## 1.  Add your url and run the code to add it to the config.json for it to search.

In [9]:
url = "https://www.carousell.sg/search/apple%20pencil%20gen%201?addRecent=false&canChangeKeyword=false&includeSuggestions=false&sc=0a0208301a0408bbe17222160a126170706c652070656e63696c2067656e203178012a140a0b636f6c6c656374696f6e7312030a013078013204080078013a02180942060801100118004a08200128014001480150005a020801&searchId=ClqI8f&searchType=all&tab=marketplace"

import urllib.parse
import json

def parse_carousell_url(url):
    parsed_url = urllib.parse.urlparse(url)
    query_params = urllib.parse.parse_qs(parsed_url.query)
    
    # Extract category from path
    path_parts = parsed_url.path.strip('/').split('/')
    
    if path_parts[0] == 'categories':
        category = path_parts[1] if len(path_parts) > 1 else None
        search_query = query_params.get('search', [None])[0]
    else:
        category = None
        search_query = path_parts[1] if len(path_parts) > 1 else None
    
    sort_by = query_params.get('sort_by', ['3'])[0]  # Default to 3 if not present
    
    # Extract price range
    price_start = query_params.get('price_start', [None])[0]
    price_end = query_params.get('price_end', [None])[0]

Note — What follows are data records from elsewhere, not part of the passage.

(* ===== verification/Alerts.v ===== *)
(** * E-mail alerts

    src/backend/app/services/alert_service.py, services/smtp_validate.py and
    routers/alerts.py.  [mailer] is the module's state: the throttling tables, the
    configuration cache, the alert_config row (in [m_db]) and the messages handed
    to aiosmtplib.  Readings of [time.monotonic()], the resolver's answers and the
    relay's answers are inputs. *)
From S2P Require Import Prelude Py Effects PyOps DbCore IpAddress Net Accounts.
Open Scope Z_scope.

(** pydantic's EmailStr and cryptography's Fernet.  [email_valid] returns the
    normalised address; [fernet_decrypt] is [None] on InvalidToken, ValueError and
    TypeError. *)
Class Mail := {
  email_valid : string -> option string;
  fernet_encrypt : string -> string -> string;
  fernet_decrypt : string -> option string
}.

Class MailLaws {K : Mail} : Prop := {
  decrypt_encrypt nonce v : fernet_decrypt (fernet_encrypt nonce v) = Some v;
  token_nonempty nonce v : fernet_encrypt nonce v <> ""%string
}.

Record message := Message {
  msg_subject : string; msg_body : string; msg_from : string; msg_to : string;
  msg_host : string; msg_port : Z; msg_user : option string; msg_pass : option pyval;
  msg_use_tls : bool; msg_start_tls : bool
}.

Record cfg_cache := CfgCache { c_value : option dict; c_ts : Q; c_cached : bool }.

Record mailer := Mailer {
  m_db : db;
  _last_sent : gmap string Q;
  _last_attempt : gmap string Q;
  _cfg_cache : cfg_cache;
  handed_over : list message
}.

Definition with_db (m : mailer) d := Mailer d (_last_sent m) (_last_attempt m) (_cfg_cache m) (handed_over m).
Definition with_sent (m : mailer) t := Mailer (m_db m) t (_last_attempt m) (_cfg_cache m) (handed_over m).
Definition with_attempt (m : mailer) t := Mailer (m_db m) (_last_sent m) t (_cfg_cache m) (handed_over m).
Definition with_cache (m : mailer) c := Mailer (m_db m) (_last_sent m) (_last_attempt m) c (handed_over m).
Definition with_handed (m : mailer) l := Mailer (m_db m) (_last_sent m) (_last_attempt m) (_cfg_cache m) l.

Definition mdb_op {A} : M db A -> M mailer A := zoom m_db (fun d m => with_db m d).
(** One handshake: a rejection is remembered, nothing is forgotten. *)
Lemma gate_counts ck sc g :
  in_span ck -> Net.coherent (snd g) ->
  let '(r, g') := agent_gate st expected_key ck sc g in
  Net.coherent (snd g') /\
  held_failures (fst g') =
  ((if String.eqb (Net.resolve_spec st sc) ip && rejected r then 1 else 0) + held_failures (fst g))%nat.
Proof.
  intros Hck Hc. unfold in_span in Hck. rewrite !Forall_cons in Hck.
  destruct Hck as ([L1 L2] & _ & _ & [F1 _] & [_ P2] & _).
  unfold agent_gate, record_failure, on_stores, run_pure, lift_res, mbind, M_bind, mret, M_ret.
  destruct (Net.resolve_refines st (snd g) sc Hc) as [Hip Hc'].
  destruct (Net.resolve_client_ip st (snd g) sc) as [ip' c]. simpl in Hip, Hc'. subst ip'. simpl.
  pose proof (locked_keeps (g_lock ck) (Net.resolve_spec st sc) (fst g) L2) as H1.
  destruct (RateLimit.is_agent_key_locked _ _ (fst g)) as [[] s1]; simpl in *; [by rewrite andb_false_r|].
  pose proof (allowed_keeps (g_prune ck) (g_stamp ck) (Net.resolve_spec st sc) s1) as H2.
  destruct (RateLimit.agent_conn_allowed _ _ _ s1) as [[] s2]; simpl in *; [|by rewrite andb_false_r, H2].
  pose proof (record_counts (g_fail ck) (g_fail_prune ck) (Net.resolve_spec st sc) s2 F1 P2) as H3.
  destruct (negb (str_nonempty _) || negb (AGENT_ID_PATTERN _)); simpl;
    [by rewrite H3, andb_true_r, H2, H1|].
  destruct (negb (str_nonempty expected_key) || _); simpl; [by rewrite H3, andb_true_r, H2, H1|].
  destruct (compare_digest _ _) as [[]|]; simpl; rewrite ?andb_false_r, ?andb_true_r; split; try done;
    [by rewrite H2|by rewrite H3, H2, H1|by rewrite H2].
Qed.

Lemma gate_run_counts hs g :
  Forall in_span (fst <$> hs) -> Net.coherent (snd g) ->
  let '(g', l) := gate_run hs g in
  Net.coherent (snd g') /\ held_failures (fst g') = (failures l + held_failures (fst g))%nat.
Proof.
  revert g. induction hs as [|[ck sc] hs IH]; intros g Hs Hc; [done|]. simpl in *.
  apply Forall_cons in Hs as [Hck Hs]. pose proof (gate_counts ck sc g Hck Hc) as H1.
  destruct (agent_gate st expected_key ck sc g) as [r g1]. destruct H1 as [Hc1 H1].
  specialize (IH g1 Hs Hc1). destruct (gate_run hs g1) as [g2 l]. destruct IH as [Hc2 H2].
  split; [done|]. rewrite H2, H1. unfold failures. simpl.
  destruct (String.eqb (Net.resolve_spec st sc) ip && rejected r); simpl; lia.
Qed.


#[local] Transparent RateLimit.is_agent_key_locked.

Lemma held_locked t s :
  (a <= t)%Q /\ (t < a + RateLimit.AGENT_KEY_LOCKOUT_SECONDS)%Q ->
  (RateLimit.AGENT_KEY_MAX_FAILURES <= held_failures s)%nat ->
  fst (RateLimit.is_agent_key_locked t ip s) = true.
Proof.
  intros [L1 L2] H. unfold held_failures in H. rewrite <- (cleanup_keeps_span t) in H by done.
  apply Nat.leb_le. etrans; [exact H|]. apply length_filter_le.
Qed.

#[local] Opaque RateLimit.is_agent_key_locked.

(** After five rejected handshakes from one address within five minutes, whatever
    other addresses did in between, the next one from it within those five minutes is
    refused before its id and key are looked at, the right key included. *)
Theorem guessing_locks_out hs g ck sc :
  Net.coherent (snd g) -> Forall in_span (fst <$> hs) -> in_span ck ->
  (RateLimit.AGENT_KEY_MAX_FAILURES <= failures (snd (gate_run hs g)))%nat ->
  Net.resolve_spec st sc = ip ->
  fst (agent_gate st expected_key ck sc (fst (gate_run hs g))) =
  Ok (Closed 4029 "Too many failed attempts").
Proof.
  intros Hc Hs Hck Hf Hip. pose proof (gate_run_counts hs g Hs Hc) as H.
  destruct (gate_run hs g) as [g1 l]. destruct H as [Hc1 H]. simpl in Hf |- *.
  assert (Hl : fst (RateLimit.is_agent_key_locked (g_lock ck) ip (fst g1)) = true).
  { apply held_locked; [|lia]. by apply Forall_inv in Hck. }
  unfold agent_gate, on_stores, run_pure, mbind, M_bind, mret, M_ret.
  destruct (Net.resolve_refines st (snd g1) sc Hc1) as [Hip' _].
  destruct (Net.resolve_client_ip st (snd g1) sc) as [ip' c]. simpl in Hip'. subst ip'. rewrite Hip. simpl.
  by destruct (RateLimit.is_agent_key_locked (g_lock ck) ip (fst g1)) as [[] s].
Qed.
End Guessing.

(** ** Draining the durable unit *)

(** What wakes the loop around [asyncio.shield(core)]. *)
Inductive drain_event := CallerCancelled | CoreDone (r : res unit).

(** [None]: still waiting. *)
Fixpoint drain (evs : list drain_event) (cancelled : bool) : option (res unit) :=
  match evs with
  | [] => None
  | CallerCancelled :: evs => drain evs true
  | CoreDone (Ok _) :: _ => Some (if cancelled then Raise CancelledError else Ok tt)
  | CoreDone (Raise e) :: _ => Some (Raise e)
  end.

(** However often the caller is cancelled, the wait ends with the unit and not
    before, and the cancellation is delivered then. *)
Lemma drain_waits n r evs :
  drain (repeat CallerCancelled n) false = None /\
  drain (repeat CallerCancelled n ++ CoreDone r :: evs) false =
    Some (match r with
          | Ok _ => if (0 <? n)%nat then Raise CancelledError else Ok tt
          | Raise e => Raise e
          end).
Proof.
  assert (H : forall n c, drain (repeat CallerCancelled n) c = None /\
    drain (repeat CallerCancelled n ++ CoreDone r :: evs) c =
    Some (match r with
          | Ok _ => if c || (0 <? n)%nat then Raise CancelledError else Ok tt
          | Raise e => Raise e end)).
  { clear. induction n as [|n IH]; intros c; simpl; [by destruct r as [[]|], c|].
    destruct (IH true) as [H1 H2]. split; [done|]. rewrite H2. by destruct r, c. }
  apply H.
Qed.

(** ** Concrete runs *)

Definition empty_fleet : fleet :=
  Fleet idle ∅ [] [] (Mdb healthy [] 0 [] ∅ ∅ ∅ ∅ None) (Ndb healthy [] 0 []) sample_mailer 0 [].
Definition sample_env : ingest_env :=
  IngestEnv 1000000 "u" sample_world 0 (MailClock 0 0 0 0 0).
Definition sample_metric : dict :=
  [("timestamp", VInt 1000001); ("cpu", VDict [("percent_total", VFloat (Fin 12))]);
   ("sample_id", VStr "forged"); ("after_seq", VInt (-5))]%string.
Definition sample_frame : frame := Frame 100 (Ok (VDict sample_metric)).

(** An agent connects and reconnects twice at once, then reports. *)
Definition sample_events : list ws_event :=
  [WsOpen 1 "a"; WsAccepted 1; WsOpen 2 "a"; WsOpen 3 "a"]%string.
Definition run_sample (evs : list ws_event) : fleet :=
  default empty_fleet (ws_run mail_settings sample_str evs empty_fleet).
Definition registered_one : fleet := run_sample sample_events.
Definition replaced_one : fleet := run_sample (sample_events ++ [WsAccepted 2; WsOldClosed 2]).

Lemma registry_sound_witness :
  registry_ok empty_fleet /\ registry_ok registered_one /\
  connected_agents (f_rpc registered_one) !! "a"%string = Some 1%nat.
Proof.
  assert (H0 : registry_ok empty_fleet) by (intros b ws H; vm_compute in H; discriminate).
  split; [exact H0|]. split; [|vm_compute; reflexivity].
  apply (registry_sound mail_settings sample_str sample_events empty_fleet registered_one); [|exact H0].
  vm_compute. reflexivity.
Defined.

Lemma replaced_teardown_harmless_witness :
  conns replaced_one !! 1%nat = Some (Conn "a" Serving []) /\
  exists f', ws_step mail_settings sample_str (WsGone 1) replaced_one = Some f' /\ f_rpc f' = f_rpc replaced_one.
Proof.
  assert (Hc : conns replaced_one !! 1%nat = Some (Conn "a" Serving [])) by (vm_compute; reflexivity).
  split; [exact Hc|].
  exists (teardown 1 "a" replaced_one).
  assert (Hs : ws_step mail_settings sample_str (WsGone 1) replaced_one = Some (teardown 1 "a" replaced_one))
    by (simpl; rewrite Hc; reflexivity).
  split; [exact Hs|].
  apply (replaced_teardown_harmless mail_settings sample_str 1 "a" [] replaced_one); [exact Hc| |exact Hs].
  vm_compute. discriminate.
Defined.

Lemma reconnect_race_witness :
  exists f', conns f' !! 2%nat = Some (Conn "a" Serving []) /\ conns f' !! 3%nat = Some (Conn "a" Serving []).
Proof.
  destruct (reconnect_race mail_settings sample_str 2 3 "a" 1 [] [] registered_one)
    as (f' & _ & H2 & H3 & _); [discriminate|vm_compute; reflexivity..|].
  exists f'. split; [exact H2|exact H3].
Defined.


Lemma anchor_is_latest_witness :
  exists f', ws_run mail_settings sample_str
      (sample_events ++ [WsFrame 1 sample_env 1000000 sample_frame])
      (snd (prime_last_assigned_id empty_fleet)) = Some f' /\
    _last_assigned_id f' = 1 /\ _last_assigned_id f' = metrics_seq (f_metrics f').
Proof.
  set (evs := sample_events ++ [WsFrame 1 sample_env 1000000 sample_frame]).
  pose (f' := default empty_fleet (ws_run mail_settings sample_str evs (snd (prime_last_assigned_id empty_fleet)))).
  assert (E : ws_run mail_settings sample_str evs (snd (prime_last_assigned_id empty_fleet)) = Some f')
    by (vm_compute; reflexivity).
  exists f'. split; [exact E|]. split; [vm_compute; reflexivity|].
  apply (anchor_is_latest mail_settings sample_str evs empty_fleet f'); [reflexivity|exact E].
Defined.

Definition agent_request (key : string) : scope :=
  Scope "websocket" "/ws/agent" "GET" "ws" [("x-agent-id", "a"); ("x-agent-key", key)]%string
    (Some "192.0.2.9"%string).
Definition flat_clock (t : Q) : gate_clock := GateClock t t t t t.

Lemma guessing_locks_out_witness :
  fst (agent_gate mail_settings "right" (flat_clock 100) (agent_request "right")
         (RateLimit.empty_stores, Net.empty_cache)) = Ok (LetIn "a") /\
  fst (agent_gate mail_settings "right" (flat_clock 100) (agent_request "right")
         (fst (gate_run mail_settings "right" (repeat (flat_clock 7, agent_request "guess") 5)
                 (RateLimit.empty_stores, Net.empty_cache)))) =
    Ok (Closed 4029 "Too many failed attempts").
Proof.
  split; [vm_compute; reflexivity|].
  apply (guessing_locks_out mail_settings "right" "192.0.2.9" 5).
  - intros r. discriminate.
  - repeat constructor; vm_compute; discriminate.
  - repeat constructor; vm_compute; discriminate.
  - vm_compute. repeat constructor.
  - vm_compute. reflexivity.
Defined.

Lemma fields_pass_unchecked_witness :
  exists live,
    f_live (snd (ingest_metric mail_settings sample_str sample_env "a"
      [("timestamp", VInt 1000001); ("cpu", VFloat PosInf)]%string empty_fleet)) = [("a"%string, live)] /\
    get "cpu" live = VFloat PosInf.
Proof.
  destruct (fields_pass_unchecked mail_settings sample_str sample_env "a"
    [("timestamp", VInt 1000001); ("cpu", VFloat PosInf)]%string 1000001 empty_fleet "cpu" eq_refl eq_refl)
    as (live & Hl & Hk).
  exists live. split; [exact Hl|exact Hk].
Defined.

    tab = query_params.get('tab', [None])[0]
   
    return {
        "category": category,
        "query": search_query,
        "sort_by": int(sort_by),
        "price_start": int(price_start) if price_start else None,
        "price_end": int(price_end) if price_end else None,
        "tab": tab
    }

def add_search_item_from_url(config_file, url):
    search_item = parse_carousell_url(url)
    
    with open(config_file, 'r+') as f:
        config = json.load(f)
        if 'SEARCH_ITEMS' not in config:
            config['SEARCH_ITEMS'] = []
        config['SEARCH_ITEMS'].append(search_item)
        f.seek(0)
        json.dump(config, f, indent=2)
        f.truncate()

    print(f"Added new search item: {search_item}")

# Example usage
add_search_item_from_url('config.json', url)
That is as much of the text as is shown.